Why I had an unassisted breech VBAC

Sorry, its not a joke.  I am an obstetrician, but to this day I cannot believe how I delivered my last baby.

My third child was a complete surprise.  After two complicated pregnancies, we had decided that our family was complete.  When the morning sickness started, it actually took me a few days to figure out what was going on.  I learned first hand that birth control is not 100% effective.

My other two babies had been delivered and gone straight to the NICU – one following a cord prolapse and the other septic due to chorioamnionitis.  I was definitely not the first to hold either baby.  I don’t even think I made the top ten.  Didn’t mater, they are healthy now and we are bonded just fine.

Now I was pregnant with a surprise pregnancy, severe morning sickness and not sure what to expect.  I told my OB that I just wanted to get far enough along in pregnancy to be the first (or at least one of the first) to touch and hold my baby.  It wasn’t just a sentimental thing, it would mean that my baby was alive, healthy and not necessarily looking at a long NICU stay.  They might even be able to come home with me on my discharge from hospital.

However, like most things in life, very little goes according to plan.  I was admitted to hospital at 22 weeks with abruptions, transfused on two separate occasions and had PPROM (again!).  Somehow my little one flipped to breech AFTER her water broke.

When I finally went to to real labour (as opposed to all the times I was just threatening), my little one was only at 29 weeks.  We tried to stop the labour, but it didn’t work.  I asked for an epidural for the pain, but was told no – I might deliver in the bead without anyone knowning.  I asked for morphine, and finally was given the shot.  During this time, my little one was happy as can be.  Nobody thought she would really deliver, she was just 29 weeks, with ruptured membranes, breech and growth restricted.  Surely, she would have some changes in her heart rate and then we would do the C-section.

Four hours later, something changed.  I wanted drugs and I wanted them NOW.  The nurse called the resident, who sheepishly said that she wasn’t supposed to check me.  We were just waiting for the baby to give a sign, and we would do the c-section.  I told her I would give her a sign if she didn’t get me more drugs.

Finally, after coaxing from my wonderful nurse, she examined me.  She went WHITE as a GHOST, and mumbled something about going to talk to the consultant.  The nurse looked at me and said, we are going to the OR.  She guessed right, I was fully dilated and the her little bum was one its way out.

After a frantic scramble to her me on to a stretcher, they moved me to the c-section room.  The on call consultant met me at the door and said “I guess it is time” .  I looked at him and said “Its time to push, NOW!”  An out came my little 1210 gram 29 weeker. 

Nobody had gloves on, nobody had touched me.  I looked at the team, looked at my baby and then picked her off the stretcher and put her on my belly.  Surprise, surprise, I actually got my wish, I was the first to hold my baby!

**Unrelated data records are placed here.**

Lemma keeps_groups t gid l : keeps s t -> keeps s (foldl (groups_step e) (t, gid) l).1.
Proof.
  revert t gid; induction l as [|g l IH]; intros t gid H; [done|]. cbn [foldl]. unfold groups_step at 2.
  destruct (is_cfg_group e g); apply IH; cbn [fst]; auto 10 with keeps.
Qed.

Lemma keeps_pam service user password t : keeps s t -> keeps s (pam_accepts e service user password t).2.
Proof. intros H. unfold pam_accepts. repeat case_match; cbn [snd]; auto 10 with keeps. Qed.

Lemma keeps_basic_groups username t : keeps s t -> keeps s (basic_groups e username t).1.2.
Proof.
  intros H. unfold basic_groups. destruct (au_passwd e username) as [[uid gid]|]; cbn [fst snd]; [|auto 10 with keeps].
  destruct (getgrouplist e username gid 10) as [l|]; cbn [fst snd]; [|auto 10 with keeps].
  pose proof (keeps_groups t gid l H) as Hg. destruct (foldl (groups_step e) (t, gid) l) as [t1 primary].
  destruct (au_setgroups e); cbn [fst snd] in *; auto 10 with keeps.
Qed.

Lemma keeps_basic_identity uid gid t : keeps s t -> keeps s (basic_identity e uid gid t).1.2.
Proof. intros H. unfold basic_identity. repeat case_match; cbn [fst snd]; auto 10 with keeps. Qed.

Lemma keeps_basic val t : keeps s t -> keeps s (basic_authorized e val t).1.2.
Proof.
  intros H. unfold basic_authorized. case_decide; [done|]. case_decide; [cbn [fst snd]; auto 10 with keeps|].
  destruct (decoded e _) as [str_out len]. destruct (find str_out [colon] 0) as [pos|]; [|done].
  set (t1 := if service_request t then _ else _).
  assert (keeps s t1) as Ht1 by (unfold t1; case_match; auto 10 with keeps). clearbody t1.
  set (g := if _service_user t1 then _ else _).
  assert (keeps s g.1.2) as Hg by (unfold g; case_match; [done | by apply keeps_basic_groups]).
  destruct g as [[[[uid gid]|] t2] ev]; [|done]. cbn [fst snd] in Hg.
  pose proof (keeps_pam (pam_service t) (sub str_out 0 pos) (cstr (password_of str_out pos len)) t2 Hg) as Hp.
  destruct (pam_accepts _ _ _ _ _) as [ok t3]. cbn [snd] in Hp. destruct ok; [|done].
  set (i := if _service_user t3 then _ else _).
  assert (keeps s i.1.2) as Hi by (unfold i; case_match; [done | by apply keeps_basic_identity]).
  destruct i as [[ok t4] ev4]. cbn [fst snd] in *. destruct ok; cbn [fst snd]; auto 10 with keeps.
Qed.

Lemma keeps_session_groups st username :
  keeps s (sc_session st) -> keeps s (sc_session (session_groups e st username).2).
Proof.
  intros H. unfold session_groups. destruct (_service_user (sc_session st)); [done|].
  destruct (au_passwd e username) as [[uid gid]|]; cbn [snd sc_session]; [|auto 10 with keeps].
  destruct (getgrouplist _ _ _ _); cbn [snd sc_session]; [by apply keeps_groups | auto 10 with keeps].
Qed.

Lemma keeps_own_session f t st le st' :
  keeps s (sc_session st) -> own_session e f t st = Ok (le, st') -> keeps s (sc_session st').
Proof.
  intros H Ho. unfold own_session in Ho.
  set (s2 := if decide (sp_get f 4 = _) then _ else _) in Ho.
  assert (keeps s s2) as H2 by (unfold s2; case_decide; auto 10 with keeps).
  pose proof (keeps_session_groups (set_session s2 st) (cstr (sp_get f 1)) H2) as Hg.
  destruct (session_groups _ _ _) as [ok st1]. cbn [snd] in Hg.
  destruct ok; [|by injection Ho as <- <-].
  apply res_bind_ok in Ho as (line & _ & Ho). unfold put_line in Ho.
  destruct (au_fputs e (sc_puts st1)); injection Ho as <- <-; cbn [sc_session]; auto 10 with keeps.
Qed.

Lemma keeps_scan_line auth buf st le st' :
  keeps s (sc_session st) -> scan_line e auth buf st = Ok (le, st') -> keeps s (sc_session st').
Proof.
  intros H Hl. unfold scan_line in Hl. apply res_bind_ok in Hl as (f & _ & Hl).
  destruct (unexpired _ _); [|injection Hl as <- <-; cbn [sc_session set_session]; auto 10 with keeps].
  case_decide; [eapply keeps_own_session; [|exact Hl]; cbn [sc_session set_session]; auto 10 with keeps|].
  unfold put_line in Hl. injection Hl as <- <-. cbn [sc_session set_session]. auto 10 with keeps.
Qed.

Lemma keeps_scan_loop fuel auth fp st r st' :
  keeps s (sc_session st) -> scan_loop e fuel auth fp st = Ok (r, st') -> keeps s (sc_session st').
Proof.
  revert fp st; induction fuel as [|fuel IH]; intros fp st H Hl; [done|]. cbn [scan_loop] in Hl.
  destruct (fgets 1024 fp) as [[buf fp']|]; [|by injection Hl as <- <-].
  apply res_bind_ok in Hl as ([le st1] & H1 & Hl). apply keeps_scan_line in H1; [|done].
  destruct le; [by eapply IH | by injection Hl as <- <-..].
Qed.

Lemma keeps_session_identity st ok t ev :
  keeps s (sc_session st) -> session_identity e st = Ok (ok, t, ev) -> keeps s t.
Proof.
  intros H Hi. unfold session_identity in Hi.
  destruct (sc_found st && negb _); [destruct (sc_pw st) as [[uid gid]|]; [|done]|];
    injection Hi as Hi; repeat case_match; simplify_eq; auto 10 with keeps.
Qed.

Lemma keeps_session val t fs ok t' fs' ev :
  keeps s t -> session_authorized e val t fs = Ok (ok, t', fs', ev) -> keeps s t'.
Proof.
  intros H Ha. unfold session_authorized in Ha. apply res_bind_ok in Ha as (key & _ & Ha).
  destruct key as [key|]; [|injection Ha as _ <- _ _; case_match; auto 10 with keeps].
  destruct (lock e fs) as [fs1 status]. destruct status; [|by injection Ha as _ <- _ _].
  apply res_bind_ok in Ha as ([ret st] & Hs & Ha).
  apply keeps_scan_loop in Hs; [|cbn [sc_session]; auto 10 with keeps].
  destruct ret; [by injection Ha as _ <- _ _|].
  apply res_bind_ok in Ha as ([[ok1 t1] ev1] & Hi & Ha). injection Ha as _ <- _ _.
  by eapply keeps_session_identity.
Qed.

She ended up doing very well.  Eventually, they cut her cord.  It was delayed clamping, before the evidence recommended it for preterm infants, mostly because that is how long it took them to find a cord clamp.  She was taken to the resusitation room, where my whole delivery team was watching her, wondering how to resusitate such a noisy little baby.  The NICU team showed up five minutes later, and took her to the NICU.

My youngest daughter is still a little crazy, always doing things her own way.  I should have known from the little girl who bypassed an IUD and then delivered herself breech in the hallway.

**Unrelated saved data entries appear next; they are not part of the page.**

(* ===== verification/Prelude.v ===== *)
(** * Manja, modelled and verified

    Manja publishes OpenAPI documentation and keeps the evidence behind what it
    publishes.  This library models the parts of the Go program (paths are
    below src/) whose correctness is more than rendering, and proves what they
    are for.

    ** The program and the files that model it

    Two systems share the domain package.

    (1) Contract review and release.  An OpenAPI document becomes a contract
    snapshot; two snapshots are compared; a policy turns the findings into a
    verdict; a release service moves a release track only on the evidence of a
    persisted review, inside a transaction of a file store, and a public route
    serves what the track says.

    - GoString, GoSha256, GoTime, GoJson: what the code uses of Go's standard
      library: UTF-8, strings, path, hex, SHA-256, time and encoding/json.
    - Identity: domain/identity.go.  Spec: domain/spec.go.
    - Snapshot: domain/contractsnapshot.go.  SpecDiff: domain/specdiff.go.
      Policy: domain/policy.go.  Review: domain/review.go.
      Release: domain/release.go.
    - SpecValidation: domain/spec_validation.go, which every index passes before
      it is compared; IndexDiff: what it accepts and how the comparison of
      whole indexes uses it.
    - Records, Ports: the persisted records and application/port.
    - StoreState, StoreTx, FileStore: internal/adapters/store/fs.go, as the
      state and its checks, the operations of a transaction, and the directory.
    - ReleaseService: application/release.go and errors.go.
    - Services: application/sync.go, check.go, revision.go and publication.go,
      which fetch, parse, store and publish specifications through the ports.
      RevisionJson reads revision records back; ServiceSafety proves what a
      sync leaves behind.
    - Fixture: the history of contracttest/releaseauthority.go, which the
      witnesses of the store's theorems run.
    - StoreInvariant, StoreSafety, StoreRuns, StoreMigration, StorePublic,
      CoordinateSafety: lemmas and theorems over the store and the service.

    (2) Catalogs.  A compiled catalog is an immutable snapshot on disk.  A
    route table says which snapshot each mount serves; a coordinator changes it
    with a journal, keeps running requests safe from garbage collection and
    recovers after a crash; a byte cache shares verified children.

    - CatalogIdentity: domain/catalog_identity.go, operation_target.go and the
      key rules of catalog_validation.go.
    - GoUrl: net/url as the catalog code uses it.
    - CatalogPublication: domain/catalog_publication.go; CatalogVersions: SemVer
      precedence and accepted publication sets, its specification.
    - CatalogValidation: domain/catalog.go and catalog_validation.go;
      CatalogChecks and CatalogDetails: what they accept and the addresses of
      detail pages.
    - EmbeddedJson: application/projection/embedded_json.go, the canonical form
      of JSON examples; JsonNumbers and EmbeddedRoundtrip: its theorems.
    - Projection, CatalogModel: the artifacts (application/projection/model.go,
      application/catalog/model.go, bounds.go).
    - SchemaGraph: application/projection/schema_graph.go, which stores the
      schemas of a document as a graph of shared nodes.  SchemaGraphSafety and
      SchemaGraphRuns: what the graph stands for, and its theorems.
    - ProjectionBuild: application/projection/build.go and anchors.go, which
      turn an index into the document a page is rendered from.
      ProjectionTrace: the schemas a build interns and what its records show;
      ProjectionNavigation: the IDs it claims; ProjectionRuns: its theorems.
    - CatalogRuntime: application/catalog/runtime.go.
    - CatalogDisk: the directory and the ways a file operation can end.
    - CatalogStore: internal/adapters/catalogstore/store.go, publish.go and
      preflight.go.  Activation: activation.go, recovery.go and gc.go.
    - CatalogSafety, CatalogRuns, CatalogCollect, CatalogRecovery,
      CatalogCrash, CatalogTransitions, CatalogQuarantine: theorems over them.
    - ByteCache, CacheRuns, CacheSafety: application/catalog/cache.go, its
      critical sections, the goroutines around them, the theorems.
    - SearchText: application/catalog/normalize.go and the texts of the index;
      CatalogChildren: newChild and childIdentities of identity.go and the loop
      that cuts records into children; SearchIndex: search_model.go; SearchCodec
      and SearchQuery: search.go.  SearchLists, SearchDistance and SearchSizes:
      sorted lists, the distance of near keys and the sizes of segments.
      SearchRoundtrip: the encoding reads back; SearchSegments, SearchIndexed
      and SearchBuilt: what a built index holds; SearchServe, SearchTokens and
      SearchRecords: what a service of it loads; SearchRanking: the order of
      the answers; SearchAnswers: its theorems.

    A file models its source function by function under the source's names;
    record fields carry a prefix.  PROJECT.json maps each definition to its
    lines.

    ** How the code is represented

    An operation that can fail is a [res]; [Errorf] keeps the format string and
    operands of [fmt.Errorf], so [errors.Is] ([Is]) and the branch that failed
    are visible.  An operation on shared state is a [stM]: a state passed on,
    which keeps what was written before an error.  64-bit counters wrap
    ([wrap64]).  Slices distinguish nil from empty where JSON does.  A critical
    section of a mutex is one step; where goroutines interleave (the byte
    cache), threads are a step relation.  Where Go ranges over a map the model
    takes one order, and no theorem depends on it beyond which error comes
    first.

    Failures of the outside are data of the state.  A file store has a list of
    fates for its durable writes, a catalog directory ([Disk]) one for every
    operation and look at the context: done, failed, or done and still
    reported as failed.  A crash is a tail of failures and a new process.

    A Go context is the list of the answers its Err method gives, one for each
    look; the graph's hash is an argument of the build ([sha256] in production),
    and its theorems need only that it has 32 bytes.  What a machine can address
    is [memory_ok]: fewer than 2^32 nodes, preimages shorter than 2^64 bytes.

    Parameters are what is not in the repository or not modelled: the case
    tables of [unicode] (with the laws [CaseLaws]), NFKC and case folding
    ([SearchTables]; [SearchLaws] says that they keep UTF-8 well formed), blob
    stores and clocks (the
    ports), the fetcher, parser and cache of the sync service (classes [Sources]
    and [Cache], and the text of an error, [ErrorText]), the address inside the
    brackets of a URL host ([IPLiterals]), loaders and decoders of the byte
    cache, and the JSON codec of the catalog
    artifacts (class [SnapshotCodec]; [CodecLaws] states two of its checks).
    Every theorem that uses one has a witness with a concrete instance.

    ** What is proved

    - A release track serves only accepted revisions, the store's check of a
      transition is exact, and the newest decision wins (Release).
    - When no method has a space and no parameter location a colon, no breaking
      finding means that every request the old contract accepts the new one
      accepts; findings are exact; a digest names one surface up to an
      exhibited SHA-256 collision (SpecDiff, Snapshot).
    - The memoised, cycle-cutting walk over schema summaries is the plain depth
      and size bound, an accepted index has a valid snapshot exactly when its
      routes are distinct, and comparing accepted indexes decides compatibility
      (IndexDiff).
    - A policy's verdict, the composition of layers, and what an accepted
      release report says, are exact (Policy, Review).
    - Whatever a callback does through a transaction, what is committed is
      backed by evidence, evidence is permanent, transactions are atomic,
      writers do not lose updates, migrations keep what is proven, and a public
      route serves intact evidence (StoreSafety to StorePublic).
    - [Coordinate] commits exactly the decision its evidence supports, and its
      errors are classified (CoordinateSafety).
    - A successful sync is evidence, a failed one brings nothing in
      (ServiceSafety).
    - Version precedence is SemVer's, publication sets and catalog candidates
      are accepted exactly when they fit together, and the detail addresses of
      an accepted catalog are distinct (CatalogVersions, CatalogChecks,
      CatalogDetails).
    - The graph of a document unfolds to exactly the schemas that were interned,
      and equal schemas share their node whatever the hash (SchemaGraphRuns).
      A built document shows its index, part by part and schema by schema; its
      IDs are distinct and its search records and routes lead to elements of it
      (ProjectionRuns).
    - The canonical form of embedded JSON is a fixed point and identifies
      numbers by value (EmbeddedRoundtrip).
    - Activation, withdrawal and reauthorization of a mount are atomic under
      crashes; a withdrawn mount stays withdrawn; garbage collection spares
      every snapshot in use; and a snapshot that is quarantined twice blocks
      every start (the Catalog files).
    - A search over the index built of a catalog answers with the twenty best
      of the records its query identifies or whose tokens match, and the
      look-ups of exact keys and of tokens through the stored segments are exact
      (SearchAnswers).  A search fails only for an invalid query or for its
      budget, and never for the latter when the index is within it; the contexts
      are taken not to end.
    - Near keys are the nearest ones by the least number of edits
      (SearchDistance); a bucket of exact keys barely too large stops the build
      (SearchSizes).
    - Cached values match their digest, limits hold, flights are shared, no
      load waits for ever (CacheSafety).

    ** Fuel and bounds

    Recursion is structural.  Decoding UTF-8, SHA-256 and base64 take a count
    that is the number of bytes (or blocks) of their input.  The UTF-8 walk over
    a heap takes one more than the pointers of the heap, the walk over schema
    summaries the 64 levels the code allows ([schema_summary_check_exact]), the
    embedded JSON reader one more than the 64 levels it allows.  Interning a
    schema takes the levels of its summary, which 64 cover wherever the index
    check looked ([interning_ends]); it does not look at response headers, and
    there no fuel need suffice ([cyclic_header_never_projects]).  The LRU
    eviction of the byte cache takes one more than the number of elements
    ([eviction_ends_with_the_longest_fitting_prefix]).

    ** Not modelled

    HTML: templates, handlers, styles, the local-docs renderer and the site.
    The JSON form of documents, and the search over all catalogs (searchv2).
    The parsing of OpenAPI, Markdown, configuration and Git sources and the
    compilation of a catalog from them.  Packaging, licences, export and the
    command lines.  Each of these is listed with its reason in PROJECT.json.
    Inside the modelled files some failures are all or nothing: a directory is
    removed whole or not at all (gc.go), a write that fails leaves no partial
    file in staging (publish.go), reads of intact files succeed and the context
    of a store operation does not change while it runs (fs.go), and what was
    written and reported as unconfirmed stays written.  The archive of journals
    counts journals only (activation.go).
    Left out of the modelled files: process locks, namespace paths, the legacy reads
    of the file store, and test hooks. *)

From Stdlib Require Export Ascii ZArith Lia.
From stdpp Require Export base strings list gmap sorting.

4 thoughts on “Why I had an unassisted breech VBAC

    1. And I was planning on a C-section. It definitely was not my first choice. I did have a VBAC for my second, but with an epidural from 4cm onwards because I don’t like pain! However, my daughter made the choice for me. Although, so did the staff on call that night, and even to this day, I have some issues with what happened. Thankfully a very good outcome, she is totally healthy, you would never know she is a preemie.

  1. She is amazing. What a corker. What a story. I don’t know how you get though all those complications being a doctor and having ob be your field. In any case, pretty awesome, and funny telling of the story!